LONDON (AFP) - Britain's immigration minister resigned on Saturday after it emerged that he had employed a cleaner who was in the country illegally, Prime Minister David Cameron's office said.
Downing Street said there was no suggestion Mr Mark Harper, a junior minister in the Home Office, knew the cleaner was an illegal immigrant, adding that the woman had given him false papers.
Mr Harper had been overseeing the passage of new immigration laws, a key issue for Cameron's Conservative party ahead of elections in May 2015.
"Mark Harper offered his resignation after he was informed that his cleaner did not have indefinite leave to remain in the United Kingdom, despite having shown him documents claiming she did," a Downing Street spokesman said in a statement.
"He immediately notified the prime minister, who accepted his resignation with regret. There is no suggestion that Mr Harper knowingly employed an illegal immigrant." It was not immediately clear which country the cleaner was from.

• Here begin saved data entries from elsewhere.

(* ===== verification/Usart.v ===== *)
(** * The hardware serial ports

    Projects/HorrorScope/usartx.c. [char] is unsigned in this build
    (-funsigned-char in LUFA/Build/DMBS/DMBS/gcc.mk). *)
From S2P Require Import Prelude RingBuffer Machine Endpoint Controller.

(** Register masks (avr/iox32a4u.h). *)
Definition USART_RXCINTLVL_OFF_gc : Z := 0x00.
Definition USART_TXCINTLVL_OFF_gc : Z := 0x00.
Definition USART_DREINTLVL_OFF_gc : Z := 0x00.
Definition USART_CLK2X_bm : Z := 0x04.
Definition USART_CHSIZE0_bm : Z := 0x01.
Definition USART_CHSIZE1_bm : Z := 0x02.
Definition USART_RXEN_bm : Z := 0x10.
Definition USART_TXEN_bm : Z := 0x08.
Definition USART_DREIF_bm : Z := 0x20.
Definition USART_TXCIF_bm : Z := 0x40.
Definition USART_RXCIF_bm : Z := 0x80.

(** [USART_CTX_t] *)
Record USART_CTX_t := USART_CTX {
  usart : periph; port : periph; RX_PIN_bm : Z; TX_PIN_bm : Z }.

Definition usart_c0_ctx : USART_CTX_t := USART_CTX USARTC0 PORTC 0x04 0x08.
Definition usart_d1_ctx : USART_CTX_t := USART_CTX USARTD1 PORTD 0x40 0x80.

Definition usart_init (usart_ctx : USART_CTX_t) : M unit :=
  (port usart_ctx, OUTSET) ::= TX_PIN_bm usart_ctx;;
  (port usart_ctx, DIRSET) ::= TX_PIN_bm usart_ctx;;
  (port usart_ctx, OUTCLR) ::= RX_PIN_bm usart_ctx;;
  (port usart_ctx, DIRCLR) ::= RX_PIN_bm usart_ctx;;
  clrbits (usart usart_ctx, CTRLA) USART_RXCINTLVL_OFF_gc;;
  clrbits (usart usart_ctx, CTRLA) USART_TXCINTLVL_OFF_gc;;
  clrbits (usart usart_ctx, CTRLA) USART_DREINTLVL_OFF_gc;;
  (usart usart_ctx, CTRLB) ::= USART_CLK2X_bm;;
  (usart usart_ctx, CTRLC) ::= USART_CHSIZE0_bm + USART_CHSIZE1_bm;;
  (usart usart_ctx, BAUDCTRLA) ::= 34 .& 0xff;;
  setbits (usart usart_ctx, CTRLB) (USART_RXEN_bm .| USART_TXEN_bm).

Definition usart_put_char (usart_ctx : USART_CTX_t) (c : Z) : M unit :=
  while_ (s ← ldv (usart usart_ctx, STATUS); mret (s .& USART_DREIF_bm =? 0)) (mret tt);;
  (usart usart_ctx, DATA) ::= c;;
  while_ (s ← ldv (usart usart_ctx, STATUS); mret (s .& USART_TXCIF_bm =? 1)) (mret tt).

Fixpoint usart_put_string_P_internal (usart_ctx : USART_CTX_t) (msg : list Z) : M unit :=
  match msg with
  | [] => fault
  | buf :: msg' =>
      if buf =? 0 then mret tt
      else usart_put_char usart_ctx buf;; usart_put_string_P_internal usart_ctx msg'
  end.

Definition usart_get_char (usart_ctx : USART_CTX_t) : M Z :=
  while_ (s ← ldv (usart usart_ctx, STATUS); mret (s .& USART_RXCIF_bm =? 0)) (mret tt);;
  ld (usart usart_ctx, DATA).

Definition usart_get_short (usart_ctx : USART_CTX_t) : M Z :=
  hi ← usart_get_char usart_ctx;
  let ret := u16 (hi << 8) in
  lo ← usart_get_char usart_ctx;
  mret (ret .| lo).

Definition usart_get_long (usart_ctx : USART_CTX_t) : M Z :=
  hi ← usart_get_short usart_ctx;
  let ret := u32 (hi << 16) in
  lo ← usart_get_short usart_ctx;
  mret (ret .| lo).

(** The loop of [usart_put_buf] from index [i], [n] bytes to go. *)
Fixpoint put_buf_from (usart_ctx : USART_CTX_t) (buf : list Z) (n : nat) (i : Z) : M unit :=
  match n with
  | O => mret tt
  | S n' =>
      x ← lift (rd buf i);
      usart_put_char usart_ctx x;;
      put_buf_from usart_ctx buf n' (i + 1)
  end.

Definition usart_put_buf (usart_ctx : USART_CTX_t) (buf : list Z) (length : Z) : M unit :=
  put_buf_from usart_ctx buf (Z.to_nat length) 0.
(* ===== verification/SerialSpec.v ===== *)
(** * The serial port over USB: what it delivers

    The environment of this file is a configured link: a host that takes IN
    packets and sends OUT packets at times of its own choosing, and makes no
    control transfer meanwhile. [port] is the invariant of the driver in that
    environment, [rx] the stream of bytes still to be received (ring buffer,
    packet buffer and the bytes the host has not sent yet). *)
From S2P Require Import Prelude RingBuffer Machine Endpoint Controller EndpointPoll EndpointStream Cdc Descriptors StdReq UsbSerial Logic SerialPort.

(** ** The host *)
Definition IN_ready (ep : Z → bool → USB_EP_t) : bool := tst (EP_STATUS (ep 3 true)) USB_EP_BUSNACK0_bm.
Definition OUT_full (ep : Z → bool → USB_EP_t) : bool := tst (EP_STATUS (ep 4 false)) USB_EP_TRNCOMPL0_bm.
Definition SETUP_seen (ep : Z → bool → USB_EP_t) : bool := tst (EP_STATUS (ep 0 false)) USB_EP_SETUP_bm.

(** The OUT endpoint is left alone, or a packet of the host's bytes is stored
    in the empty buffer. *)
Definition rx_same (h h' : hw) : Prop :=
  eps h' 4 false = eps h 4 false ∧ bufs h' out_fifo = bufs h out_fifo ∧ host h' = host h.
Definition rx_packet (h h' : hw) (pkt : list Z) : Prop :=
  OUT_full (eps h) = false ∧ OUT_full (eps h') = true ∧
  host h = pkt ++ host h' ∧ (length pkt ≤ 64)%nat ∧
  EP_CNT (eps h' 4 false) = Z.of_nat (length pkt) ∧
  take (length pkt) (bufs h' out_fifo) = pkt ∧ length (bufs h' out_fifo) = 64%nat.

Record link_step (h h' : hw) : Prop := {
  ls_in : IN_ready (eps h) = true → IN_ready (eps h') = true;
  ls_buf : bufs h' in_fifo = bufs h in_fifo;
  ls_setup : SETUP_seen (eps h') = false;
  ls_rx : rx_same h h' ∨ ∃ pkt, rx_packet h h' pkt }.

Definition link_event (e : event) : Prop := ∃ f, e = EvHw f ∧ ∀ h, link_step h (f h).

(** A host that is never late: each event takes the IN packet, and sends a
    packet when there are bytes to send and the buffer is free. *)
Definition prompt_event (e : event) : Prop :=
  ∃ f, e = EvHw f ∧ ∀ h, IN_ready (eps (f h)) = true ∧
    (OUT_full (eps h) = false → host h ≠ [] → ∃ pkt, pkt ≠ [] ∧ rx_packet h (f h) pkt).
Definition prompt (s : mach) : Prop := Forall prompt_event (script s).

(** ** The driver's invariant *)

(** Bytes in the packet buffer that are not read yet. *)
Definition fifo_bytes (ff : Z → bool → Endpoint_FIFO_t) (ep : Z → bool → USB_EP_t)
    (bf : buffer → list Z) : list Z :=
  if OUT_full ep then
    drop (Z.to_nat (FIFO_Position (ff 4 false))) (take (Z.to_nat (EP_CNT (ep 4 false))) (bf out_fifo))
  else [].

(** [p] bytes wait in the IN buffer. *)
Record port_view (p : Z) (ds : Z) (oks : Z) (cdc : CDC_State_t) (ff : Z → bool → Endpoint_FIFO_t)
    (rb : RingBuffer_t) (ep : Z → bool → USB_EP_t) (bf : buffer → list Z) (hs : list Z)
    (es : list event) : Prop := {
  pv_state : ds = DEVICE_STATE_Configured;
  pv_send : oks ≠ 0;
  pv_baud : BaudRateBPS (LineEncoding cdc) ≠ 0;
  pv_in : ff 3 true = Endpoint_FIFO (Some in_fifo) 64 p;
  pv_p : 0 ≤ p < 64;
  pv_ready : 0 < p → IN_ready ep = true;
  pv_inbuf : length (bf in_fifo) = 64%nat;
  pv_out : FIFO_Data (ff 4 false) = Some out_fifo;
  pv_pos : if OUT_full ep
           then 0 ≤ FIFO_Position (ff 4 false) ≤ EP_CNT (ep 4 false) ∧ EP_CNT (ep 4 false) ≤ 64
           else FIFO_Position (ff 4 false) = 0;
  pv_outbuf : length (bf out_fifo) = 64%nat;
  pv_bytes : bytes (fifo_bytes ff ep bf ++ hs);
  pv_setup : SETUP_seen ep = false;
  pv_ring : wf rb;
  pv_size : Size rb = 5;
  pv_ringb : bytes (contents rb);
  pv_env : Forall link_event es }.

Definition port_at (p : Z) (s : mach) : Prop :=
  port_view p (DeviceState (fwst s)) (ok_to_send (fwst s)) (CDC (fwst s)) (FIFOs (fwst s))
    (USBtoUSART_Buffer (fwst s)) (eps (hwst s)) (bufs (hwst s)) (host (hwst s)) (script s).
Definition port (s : mach) : Prop := port_at 0 s.

Definition rx (s : mach) : list Z :=
  contents (USBtoUSART_Buffer (fwst s)) ++
  fifo_bytes (FIFOs (fwst s)) (eps (hwst s)) (bufs (hwst s)) ++ host (hwst s).

(** ** Basic steps *)

(** One event of the link. *)
Record polled (s s' : mach) : Prop := {
  po_fw : fwst s' = fwst s;
  po_trace : trace s' = trace s;
  po_script : length (script s) = S (length (script s'));
  po_sub : ∀ P, Forall P (script s) → Forall P (script s');
  po_hw : link_step (hwst s) (hwst s');
  po_scope : ∀ R, PreOrder R → Forall (moves R) (script s) → R (scopeBuf (hwst s)) (scopeBuf (hwst s'));
  po_prompt : prompt s →
    IN_ready (eps (hwst s')) = true ∧
    (OUT_full (eps (hwst s)) = false → host (hwst s) ≠ [] →
     ∃ pkt, pkt ≠ [] ∧ rx_packet (hwst s) (hwst s') pkt) }.

Lemma wp_link_poll Q B s :
  Forall link_event (script s) →
  (script s = [] → B s) → (∀ s', polled s s' → Q tt s') → wp poll Q B s.
Proof.
  intros Henv HB HQ. apply wp_poll.
  destruct (script s) as [|e es] eqn:Es; [by apply HB|].
  inversion Henv as [|? ? (f & -> & Hf) Hes]; subst. apply HQ. split; cbn; try done.
  - by rewrite Es.
  - rewrite Es. by inversion 1.
  - intros R _. rewrite Es. inversion 1 as [|? ? Hk ?]; subst. by apply Hk.
  - unfold prompt. rewrite Es. inversion 1 as [|? ? (g & Eg & Hg) ?]; subst. injection Eg as <-. apply Hg.
Qed.

Lemma port_polled p s s' : port_at p s → polled s s' →
  port_at p s' ∧ rx s' = rx s.
Proof.
  intros Hp [Hfw _ _ Hsub [] _ _]. unfold port_at, rx in *. rewrite Hfw. destruct Hp.
  destruct ls_rx0 as [(E4 & Eb & Eh)|(pkt & Hf & Hf' & Hh & Hlen & Hcnt & Htake & Hbl)].
  - assert (OUT_full (eps (hwst s')) = OUT_full (eps (hwst s))) as EO by (unfold OUT_full; by rewrite E4).
    assert (fifo_bytes (FIFOs (fwst s)) (eps (hwst s')) (bufs (hwst s')) =
      fifo_bytes (FIFOs (fwst s)) (eps (hwst s)) (bufs (hwst s))) as EF
      by (unfold fifo_bytes; by rewrite EO, E4, Eb).
    split; [split; auto; rewrite ?EO, ?EF, ?E4, ?Eh, ?Eb, ?ls_buf0; auto|by rewrite EF, Eh].
  - rewrite Hf in pv_pos0.
    assert (fifo_bytes (FIFOs (fwst s)) (eps (hwst s)) (bufs (hwst s)) = []) as E0
      by (unfold fifo_bytes; by rewrite Hf).
    assert (fifo_bytes (FIFOs (fwst s)) (eps (hwst s')) (bufs (hwst s')) = pkt) as E1.
    { unfold fifo_bytes. rewrite Hf', pv_pos0, Hcnt, Nat2Z.id, Htake. done. }
    rewrite E0, Hh in *. split.
    + split; auto; rewrite ?Hf', ?E1, ?ls_buf0; auto. rewrite pv_pos0, Hcnt. lia.
    + by rewrite E1.
Qed.
(** Every command except the sample fetch. *)
Lemma dispatch_handles c : byte c → c ≠ char "s" →
  handles c (dispatch c) 64 (λ inp, immediate c = true ∧ (nargs c ≤ length inp)%nat).
Proof.
  intros Hb Hs l. unfold dispatch.
  assert (∀ m K, handles c m K (λ _, True) → (K ≤ 64)%nat →
     triple (m l) (λ l' bs out, reply l c bs out l') 64
       (λ inp, immediate c = true ∧ (nargs c ≤ length inp)%nat)) as H0.
  { intros m K Hm HK. by eapply triple_mono; [apply Hm|..]. }
  destruct (Z.eqb_spec c (char "T")) as [->|NT]; [apply (H0 _ 3%nat); [apply handles_T; auto|lia]|].
  destruct (Z.eqb_spec c (char "t")) as [->|Nt]; [apply (H0 _ 3%nat); [apply handles_T; auto|lia]|].
  cbn [orb].
  destruct (Z.eqb_spec c (char "d")) as [->|Nd]; [by eapply triple_late; [apply handles_d|lia|]|].
  destruct (Z.eqb_spec c (char "s")) as [->|_]; [done|].
  destruct (Z.eqb_spec c (char "n")) as [->|Nn]; [by eapply triple_imm; [apply handles_n|lia|]|].
  destruct (Z.eqb_spec c (char "g")) as [->|Ng]; [by eapply triple_imm; [apply handles_g|lia|]|].
  destruct (Z.eqb_spec c (char "c")) as [->|Nc]; [by eapply triple_imm; [apply handles_c|lia|]|].
  destruct (Z.eqb_spec c (char "b")) as [->|Nb]; [by eapply triple_imm; [apply handles_b|lia|]|].
  destruct (Z.eqb_spec c (char "f")) as [->|Nf]; [by eapply triple_late; [apply handles_f|lia|]|].
  destruct (Z.eqb_spec c (char "8")) as [->|N8]; [by eapply triple_late; [apply handles_8|lia|]|].
  destruct (Z.eqb_spec c (char "h")) as [->|Nh]; [by eapply triple_late; [apply handles_h|lia|]|].
  destruct (Z.eqb_spec c (char "w")) as [->|Nw]; [by eapply triple_imm; [apply handles_w|lia|]|].
  destruct (Z.eqb_spec c (char "l")) as [->|Nl]; [by eapply triple_imm; [apply handles_l|lia|]|].
  destruct (Z.eqb_spec c (char "e")) as [->|Ne]; [by eapply triple_imm; [apply handles_e|lia|]|].
  destruct (Z.eqb_spec c (char "p")) as [->|Np]; [by eapply triple_imm; [apply handles_p|lia|]|].
  destruct (Z.eqb_spec c (char "x")) as [->|Nx]; [apply (H0 _ 3%nat); [apply handles_x|lia]|].
  destruct (Z.eqb_spec c (char "y")) as [->|Ny]; [apply (H0 _ 3%nat); [apply handles_y|lia]|].
  apply (H0 _ 57%nat); [|lia]. apply handles_invalid; [done|]. cbn [chars].
  repeat (apply not_elem_of_cons; split; [done|]). apply not_elem_of_nil.
Qed.

(** The settings a program run can reach. *)
Definition settings_ok (l : locals) : Prop :=
  0 ≤ timeout l < 65536 ∧ word16 (delay l) ∧ 0 ≤ numberOfSamples l ≤ SCOPE_SIZE ∧
  byte (glitch_length l) ∧ (bits12 l = 0 ∨ bits12 l = 1) ∧ byte (pulses l).

Lemma settings_init : settings_ok locals_init.
Proof. repeat split; try done; try lia. by right. Qed.

Lemma settings_reply l c args out l' : bytes args → reply l c args out l' → settings_ok l → settings_ok l'.
Proof.
  intros Hb Hr (Ht & Hd & Hn & Hg & H1 & Hp).
  destruct Hr; repeat apply Forall_cons in Hb as [? Hb]; unfold settings_ok, word16, byte, value16 in *;
    cbn; repeat split; try lia; auto.
  pose proof (Z.land_ones x 1 ltac:(lia)) as E. change (Z.ones 1) with 1 in E. rewrite E.
  change (2 ^ 1) with 2. pose proof (Z.mod_pos_bound x 2). lia.
Qed.

(** Reading the sample buffer through [read_scopeBuf], whatever the DMA
    controller does to it. *)
Lemma read_scopeBuf_yields (R : relation (list Z)) m0 n : (∀ m, R m0 m → samples_ok m) → Z.of_nat n ≤ SCOPE_SIZE →
  yields R read_scopeBuf (λ m i, m !!! i) m0 n.
Proof.
  intros HR Hn i m Hi Hm. destruct (HR m Hm) as [Hl Hb]. destruct (lookup_lt_is_Some_2 m i) as [x Hx]; [lia|].
  rewrite (list_lookup_total_correct _ _ _ Hx). split; [exact (Forall_lookup_1 _ _ _ _ Hb Hx)|].
  intros s Hs. unfold read_scopeBuf, mbind, M_bind, get_hw, gets. rewrite Hs.
  assert (rd m (Z.of_nat i) = Some x) as ->; [|done]. apply rd_Some. split; [lia|]. by rewrite Nat2Z.id.
Qed.

Lemma read_scopeBuf_reads mem n : reads read_scopeBuf mem (take n mem).
Proof.
  intros i x s Hm Hx. unfold read_scopeBuf, mbind, M_bind, get_hw, gets. rewrite Hm.
  apply lookup_take_Some in Hx as [Hx _].
  assert (rd mem (Z.of_nat i) = Some x) as ->; [|done]. apply rd_Some. split; [lia|]. by rewrite Nat2Z.id.
Qed.

(** The sample fetch sends [numberOfSamples] bytes, also while the DMA
    controller is still writing. *)
Lemma cmd_s_sends l s : sp_inv s → settings_ok l → scope_ok s → Forall scope_event (script s) →
  wp (cmd_s l) (λ l' s', l' = l ∧ ∃ k data, Z.of_nat (length data) = numberOfSamples l ∧ ran k s s' [] data)
    (λ _, True) s.
Proof.
  intros Hi (_ & _ & Hn & _) Hs Hk. unfold cmd_s. apply wp_bind.
  destruct (Z_of_nat_complete (numberOfSamples l)) as [n E]; [lia|]. rewrite E in Hn |- *.
  eapply wp_mono; [| |apply (law_put_buf any_samples read_scopeBuf (λ m i, m !!! i) n s)]; try done.
  - intros [] s' (ps & Hps & _ & Hi' & Hr & Ht & k & He & _). apply wp_ret. split; [done|]. exists k, (concat ps).
    split; [by rewrite Hps|]. pose proof (elapsed_scope _ _ _ He) as Hsc. destruct He.
    split; try done. by rewrite Ht, payload_app, law_out.
  - apply _.
  - apply read_scopeBuf_yields; [auto|lia].
  - change SCOPE_SIZE with 3584 in *. lia.
Qed.

(** A complete command that waits for nothing but the port. *)
Definition ready_input (inp : list Z) : Prop :=
  ∃ c rest, inp = c :: rest ∧ immediate c = true ∧ (nargs c ≤ length rest)%nat.

Definition step_post (l : locals) (s : mach) (l' : locals) (s' : mach) : Prop :=
  ∃ k c args out, ran k s s' (c :: args) out ∧ reply l c args out l' ∧ bytes (c :: args) ∧
    (Forall sp_timely (script s) → ready_input (sp_rx s) → (k ≤ 72)%nat).
Definition step_stuck (s _ : mach) : Prop :=
  Forall sp_timely (script s) → ready_input (sp_rx s) → (length (script s) < 72)%nat.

Mr Harper said in his resignation letter that he had employed the cleaner in 2007 after making background checks but did not carry out further checks until last month, despite being appointed minister in 2012.
He then found that the cleaner did not have leave to stay in the country.
"Although I complied with the law at all times, I consider that as immigration minister, who is taking legislation through parliament which will toughen up our immigration laws, I should hold myself to a higher standard than expected of others," Mr Harper wrote.
"I am sorry for any embarrassment caused."
Cameron said he was "very sorry indeed to see you leave the government" but added that Mr Harper had taken an "honourable decision." Cameron's centre-right Conservatives face a growing electoral threat from the anti-immigration, anti-EU UK Independence Party.
The issue has heated up sharply since Bulgarians and Romanians were given full rights on Jan 1 to free movement in the European Union, stoking claims in Britain and elsewhere they would take local jobs or sponge off the welfare system.
The government's efforts to push a new immigration bill through parliament have had a bumpy ride, with Conservative rebels saying it does not go far enough despite the inclusion of measures such as stripping naturalised terror suspects of British citizenship.